Glutamine, in my opinion, should top the whole list!


----------



## Stickboy (Feb 16, 2002)

I haven't taken any supps, but am considering it.  Quick question, do any of them interfere with prescription medicines?  That's the main thing that has prevented me from talking them.  Not sure how it's gonna react with my allergy medicine.

(I'll ask my doc to be sure, just wondering if anyone knew of any that "might")


----------



## gopro (Feb 17, 2002)

> _*Originally posted by Stickboy *_
> I haven't taken any supps, but am considering it.  Quick question, do any of them interfere with prescription medicines?  That's the main thing that has prevented me from talking them.  Not sure how it's gonna react with my allergy medicine.
> 
> (I'll ask my doc to be sure, just wondering if anyone knew of any that "might")



Certain one's can...like thermogenic supplements, stimulants, and certain herbs. Others like vitamins, proteins, creatine, glutamine, ZMA, and most other's are fine.

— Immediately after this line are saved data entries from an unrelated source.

(** X17. Whatever the environment holds, the default configuration has a
    non-empty base URL, API key and model name and a token that is a string;
    a variable set to the empty string counts as a variable not set. *)
Theorem X17_default_config (env : ImportMetaEnv) :
  baseUrl (defaultConfig env) <> EmptyString
  /\ apiKey (defaultConfig env) <> EmptyString
  /\ modelName (defaultConfig env) <> EmptyString
  /\ (exists t, apiToken (defaultConfig env) = Some t)
  /\ defaultConfig {| VITE_GEMINI_API_KEY := Some EmptyString;
                      VITE_API_BASE_URL := Some EmptyString;
                      VITE_MODEL_NAME := Some EmptyString;
                      VITE_API_TOKEN := Some EmptyString |}
     = defaultConfig noEnv.
Proof.
  unfold defaultConfig, or_default. cbn [baseUrl apiKey modelName apiToken].
  repeat split.
  - destruct (VITE_API_BASE_URL env) as [[|? ?]|]; done.
  - destruct (VITE_GEMINI_API_KEY env) as [[|? ?]|]; done.
  - destruct (VITE_MODEL_NAME env) as [[|? ?]|]; done.
  - by eexists.
Qed.

(** * Further properties of the configuration check *)

(** ** Splitting and joining *)

(** [s.includes(c)] for a character. *)
Fixpoint hasChar (c : ascii) (s : string) : bool :=
  match s with
  | EmptyString => false
  | String c' s' => Ascii.eqb c' c || hasChar c s'
  end.

Lemma split_not_nil (sep : ascii) (s : string) : JS.split sep s <> [].
Proof.
  destruct s as [|c s]; [done|]. cbn [JS.split].
  destruct (Ascii.eqb c sep); [done|]. by destruct (JS.split sep s).
Qed.

Lemma split_cons_other (sep c : ascii) (s : string) :
  Ascii.eqb c sep = false ->
  exists h t, JS.split sep s = h :: t /\ JS.split sep (String c s) = String c h :: t.
Proof.
  intros H. cbn [JS.split]. rewrite H.
  destruct (JS.split sep s) as [|h t] eqn:E; [by apply split_not_nil in E|].
  by exists h, t.
Qed.

Lemma split_without (sep : ascii) (s : string) :
  hasChar sep s = false -> JS.split sep s = [s].
Proof.
  induction s as [|c s IH]; [done|]. cbn [hasChar]. intros H.
  apply orb_false_iff in H as [Hc Hs].
  destruct (split_cons_other sep c s Hc) as (h & t & E1 & ->).
  rewrite (IH Hs) in E1. by injection E1 as <- <-.
Qed.

Lemma split_append (sep : ascii) (a b : string) :
  JS.split sep (a +:+ String sep b) = JS.split sep a ++ JS.split sep b.
Proof.
  induction a as [|c a IH].
  - change (EmptyString +:+ String sep b) with (String sep b).
    change (JS.split sep EmptyString) with [EmptyString].
    cbn [JS.split]. by rewrite Ascii.eqb_refl.
  - change (String c a +:+ String sep b) with (String c (a +:+ String sep b)).
    destruct (Ascii.eqb c sep) eqn:Hc.
    + cbn [JS.split]. rewrite Hc, IH. reflexivity.
    + destruct (split_cons_other sep c (a +:+ String sep b) Hc) as (h & t & E1 & ->).
      destruct (split_cons_other sep c a Hc) as (h' & t' & E2 & ->).
      rewrite IH, E2 in E1. injection E1 as <- <-. reflexivity.
Qed.

(** Joining what was split gives the string back. *)
Lemma join_split (sep : ascii) (s : string) :
  JS.join (String sep EmptyString) (JS.split sep s) = s.
Proof.
  unfold JS.join. induction s as [|c s IH]; [done|].
  destruct (Ascii.eqb c sep) eqn:Hc.
  - cbn [JS.split]. rewrite Hc. apply Ascii.eqb_eq in Hc as ->.
    destruct (JS.split sep s) as [|h t] eqn:E; [by apply split_not_nil in E|].
    cbn [String.concat] in *. by rewrite IH.
  - destruct (split_cons_other sep c s Hc) as (h & t & E & ->).
    rewrite E in IH. destruct t as [|y l]; cbn [String.concat] in *; by rewrite <- IH.
Qed.

Module ParseFacts.
Import ValidateEnv.

Lemma parseEnv_append (a line : string) :
  hasChar newline line = false ->
  parseEnv (a +:+ nl +:+ line) = parseLine (parseEnv a) line.
Proof.
  intros H. unfold parseEnv, nl.
  change (a +:+ String newline EmptyString +:+ line) with (a +:+ String newline line).
  rewrite split_append, (split_without _ _ H), fold_left_app. reflexivity.
Qed.

Lemma parseLine_assigns (envVars : gmap string string) (line k v : string) :
  JS.trim line = k +:+ "=" +:+ v ->
  k <> EmptyString ->
  hasChar "=" k = false ->
  JS.startsWith k "#" = false ->
  JS.trim k <> "__proto__" ->
  parseLine envVars line = <[JS.trim k := JS.trim v]> envVars.
Proof.
  intros Hline Hk Heq Hhash Hproto. unfold parseLine. cbv zeta. rewrite Hline.
  assert (Hsplit : JS.split "=" (k +:+ "=" +:+ v) = k :: JS.split "=" v).
  { change (k +:+ "=" +:+ v) with (k +:+ String "=" v).
    by rewrite split_append, (split_without _ _ Heq). }
  rewrite Hsplit.
  assert (JS.truthy (k +:+ "=" +:+ v) = true) as -> by (by destruct k).
  assert (JS.startsWith (k +:+ "=" +:+ v) "#" = false) as ->.
  { destruct k as [|c k]; [done|]. unfold JS.startsWith in *.
    change (String c k +:+ "=" +:+ v) with (String c (k +:+ "=" +:+ v)).
    cbn [String.prefix] in *.
    destruct (ascii_dec "#" c); [|done]. by destruct k. }
  assert (JS.truthy k = true) as -> by (by destruct k).
  cbn [andb negb].
  destruct (JS.split "=" v) as [|h t] eqn:E; [by apply split_not_nil in E|].
  cbn [length Nat.ltb Nat.leb].
  apply String.eqb_neq in Hproto as ->.
  rewrite <- E. change "=" with (String "="%char EmptyString) at 1.
  by rewrite join_split.
Qed.

Lemma parseLine_ignores (envVars : gmap string string) (line : string) :
  JS.trim line = EmptyString
  \/ JS.startsWith (JS.trim line) "#" = true
  \/ hasChar "=" (JS.trim line) = false
  \/ JS.startsWith (JS.trim line) "=" = true ->
  parseLine envVars line = envVars.
Proof.
  unfold parseLine. cbv zeta.
  intros [-> | [-> | [H | H]]]; [done | by rewrite andb_false_r | |].
  - rewrite (split_without _ _ H). cbn [length Nat.ltb Nat.leb].
    by rewrite !andb_false_r, ?if_same; repeat case_match.
  - destruct (JS.trim line) as [|c t]; [done|].
    cbn [JS.startsWith String.prefix] in H.
    destruct (ascii_dec "=" c) as [<- |]; [|by destruct t].
    cbn [JS.split]. cbn [Ascii.eqb Bool.eqb JS.truthy andb]. by case_match.
Qed.

End ParseFacts.

(** ** Reading [.env] *)

(** X18. A line (holding no line break) added at the end of [.env] that
    reads, once trimmed, [k=v], where [k] is not empty, holds no [=], does not
    start with [#] and is not [__proto__] once trimmed, assigns to the trimmed
    [k] all that follows the first [=], further [=] included, trimmed; it
    replaces what the lines before gave that variable, and leaves the other
    variables as they were. *)
Theorem X18_last_assignment_wins (a line k v : string) :
  hasChar ValidateEnv.newline line = false ->
  JS.trim line = k +:+ "=" +:+ v ->
  k <> EmptyString ->
  hasChar "=" k = false ->
  JS.startsWith k "#" = false ->
  JS.trim k <> "__proto__" ->
  ValidateEnv.parseEnv (a +:+ ValidateEnv.nl +:+ line) !! JS.trim k = Some (JS.trim v)
  /\ forall k', k' <> JS.trim k ->
       ValidateEnv.parseEnv (a +:+ ValidateEnv.nl +:+ line) !! k'
       = ValidateEnv.parseEnv a !! k'.
Proof.
  intros Hnl Hline Hk Heq Hhash Hproto.
  rewrite (ParseFacts.parseEnv_append a line Hnl).
  rewrite (ParseFacts.parseLine_assigns _ line k v Hline Hk Heq Hhash Hproto).
  split; [by rewrite lookup_insert_eq|].
  intros k' Hk'. by rewrite lookup_insert_ne.
Qed.

Lemma X18_last_assignment_wins_witness :
  ValidateEnv.parseEnv ("VITE_API_TOKEN=old" +:+ ValidateEnv.nl +:+ "  VITE_API_TOKEN = a=b  ")
  !! "VITE_API_TOKEN" = Some "a=b".
Proof.
  apply (X18_last_assignment_wins "VITE_API_TOKEN=old" "  VITE_API_TOKEN = a=b  "
           "VITE_API_TOKEN " " a=b");
    [reflexivity | reflexivity | done | reflexivity | reflexivity | by vm_compute].
Defined.

(** X19. A line added at the end of [.env] that is blank, or starts with [#]
    once trimmed, or holds no [=], or starts with [=] once trimmed, defines
    nothing: the variables read are those of the lines before. *)
Theorem X19_ignored_lines (a line : string) :
  hasChar ValidateEnv.newline line = false ->
  JS.trim line = EmptyString
  \/ JS.startsWith (JS.trim line) "#" = true
  \/ hasChar "=" (JS.trim line) = false
  \/ JS.startsWith (JS.trim line) "=" = true ->
  ValidateEnv.parseEnv (a +:+ ValidateEnv.nl +:+ line) = ValidateEnv.parseEnv a.
Proof.
  intros Hnl H. rewrite (ParseFacts.parseEnv_append a line Hnl).
  by apply ParseFacts.parseLine_ignores.
Qed.

Lemma X19_ignored_lines_witness :
  ValidateEnv.parseEnv ("VITE_API_TOKEN=tok123" +:+ ValidateEnv.nl +:+ "  # VITE_API_TOKEN=x")
  = ValidateEnv.parseEnv "VITE_API_TOKEN=tok123".
Proof.
  apply (X19_ignored_lines "VITE_API_TOKEN=tok123" "  # VITE_API_TOKEN=x");
    [reflexivity | right; left; reflexivity].
Defined.

(** ** What the script prints *)

Lemma validate_ends_with_verdict (envContent : string) :
  exists r, ValidateEnv.validate envContent = ValidateEnv.verdict r.
Proof. eexists. reflexivity. Qed.

Lemma verdict_last (r : ValidateEnv.Run) :
  last (ValidateEnv.stdout (ValidateEnv.verdict r))
  = Some (if ValidateEnv.isValid (ValidateEnv.verdict r)
          then ValidateEnv.cyan "运行命令: npm run dev"
          else ValidateEnv.red (ValidateEnv.bold "❌ 配置存在问题，请检查上述错误信息")).
Proof.
  rewrite ValidateEnvFacts.isValid_verdict. unfold ValidateEnv.verdict.
  destruct (ValidateEnv.isValid r);
    cbn [ValidateEnv.print ValidateEnv.stdout]; by rewrite last_snoc.
Qed.

(** X20. The last line the script prints agrees with its exit status: it is
    the command to run the application exactly when the status is 0, the
    notice that the configuration has problems when [.env] was read and the
    status is 1, and the advice to copy [.env.example] when [.env] is
    missing. *)
Theorem X20_last_line_agrees (envFile : option string) :
  (snd (ValidateEnv.main envFile) = 0%Z
   <-> last (fst (ValidateEnv.main envFile))
       = Some (ValidateEnv.cyan "运行命令: npm run dev"))
  /\ last (fst (ValidateEnv.main envFile))
     = Some (match envFile with
             | None => ValidateEnv.yellow "💡 请复制.env.example为.env并配置相应的环境变量"
             | Some _ =>
                 if (snd (ValidateEnv.main envFile) =? 0)%Z
                 then ValidateEnv.cyan "运行命令: npm run dev"
                 else ValidateEnv.red (ValidateEnv.bold "❌ 配置存在问题，请检查上述错误信息")
             end).
Proof.
  destruct envFile as [envContent|].
  2:{ split; [|reflexivity]. split; [done|].
      intros H. vm_compute in H. discriminate. }
  cbn [ValidateEnv.main fst snd].
  destruct (validate_ends_with_verdict envContent) as [r ->].
  rewrite verdict_last.
  destruct (ValidateEnv.isValid (ValidateEnv.verdict r)); cbn [Z.eqb];
    (split; [|reflexivity]).
  - by split.
  - split; [done|]. intros H. vm_compute in H. discriminate.
Qed.

(** X21. For a base URL that contains neither [googleapis.com] nor
    [openai.com], the script announces the OpenAI format (the endpoint
    [/v1/chat/completions] for [azure.com], an OpenAI-compatible format
    otherwise), while the service sends its requests to
    [/v1beta/models/{model}:generateContent]. *)
Theorem X21_announced_format_differs (envContent : string) (config : APIConfig)
    (parse : string -> JSError + ErrorObject) (net : Network) (w : World)
    (g : GenerationRequest) :
  or_default (ValidateEnv.parseEnv envContent !! "VITE_API_BASE_URL")
             "https://generativelanguage.googleapis.com" = baseUrl config ->
  JS.includes (baseUrl config) "googleapis.com" = false ->
  JS.includes (baseUrl config) "openai.com" = false ->
  (if JS.includes (baseUrl config) "azure.com"
   then ValidateEnv.cyan "   端点格式: /v1/chat/completions"
   else ValidateEnv.cyan "   将使用OpenAI兼容格式")
  ∈ fst (ValidateEnv.main (Some envContent))
  /\ exists rq,
       sent (snd (generateImage parse net config g w)) = sent w ++ [rq]
       /\ url rq = baseUrl config +:+ "/v1beta/models/" +:+ modelName config
                   +:+ ":generateContent".
Proof.
  intros Hurl Hgoogle Hopenai. split.
  - cbn [ValidateEnv.main fst]. unfold ValidateEnv.validate. cbv zeta. rewrite Hurl.
    apply ValidateEnvFacts.keeps_verdict. do 3 apply ValidateEnvFacts.keeps_print.
    apply ValidateEnvFacts.keeps_checkSampleKey.
    apply (ValidateEnvFacts.keeps_adviseLocal (baseUrl config)).
    do 2 apply ValidateEnvFacts.keeps_print.
    apply ValidateEnvFacts.keeps_reportAuth.
    unfold ValidateEnv.detectProvider. rewrite Hgoogle, Hopenai.
    destruct (JS.includes (baseUrl config) "azure.com");
      unfold ValidateEnv.print; cbn [ValidateEnv.stdout].
    + rewrite !elem_of_app. left. right. by apply list_elem_of_singleton.
    + rewrite !elem_of_app. right. by apply list_elem_of_singleton.
  - eexists. split.
    + destruct (run_from _ w (framed_generateImage parse net config g)) as (_ & _ & ->).
      by rewrite requested_generateImage.
    + cbn [url requestFor]. unfold endpointFor. cbv zeta. by rewrite Hopenai.
Qed.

Always check with your doc first and/or read labels for contraindictions.


----------



## Arnold (Feb 17, 2002)

> _*Originally posted by gopro *_
> Glutamine, in my opinion, should top the whole list!



Above whey & creatine?


----------



## gopro (Feb 18, 2002)

> _*Originally posted by Prince *_
> 
> 
> Above whey & creatine?



YUP!


----------



## Rob_NC (Feb 18, 2002)

Hey GP,  don't you get enough Glutamine with your protein, or does it matter what type you're getting?


----------



## gopro (Feb 18, 2002)

> _*Originally posted by Rob_NC *_
> Hey GP,  don't you get enough Glutamine with your protein, or does it matter what type you're getting?



No you don't. You need a 5 gram dose in one shot, and 15-30 grams per day for the best effect. The peptide form is best. This is the only supplement that I take year around, aside from vitamins.


----------



## Arnold (Feb 18, 2002)

> _*Originally posted by gopro *_
> No you don't. You need a 5 gram dose in one shot, and 15-30 grams per day for the best effect.



Where did you come up with these amounts? Experience, or research?

If from experience, how did you measure to know you need 15-30 grams for it to be effective? Also, why do you need to take 5 grams in one dose?

I read in an research article that taking 10 grams per day in conjunction with a high protein diet was sufficient.

Just curious. I started taking GLutamine again, but I do not take that much.


----------



## gopro (Feb 20, 2002)

I have to say that my thoughts on glutamine have come from research in part, but mostly from personal experience and experimentation on myself and my clients. I also get to speak with several other experts in the field on a regular basis, and they all feel that glutamine works best at the numbers I gave you.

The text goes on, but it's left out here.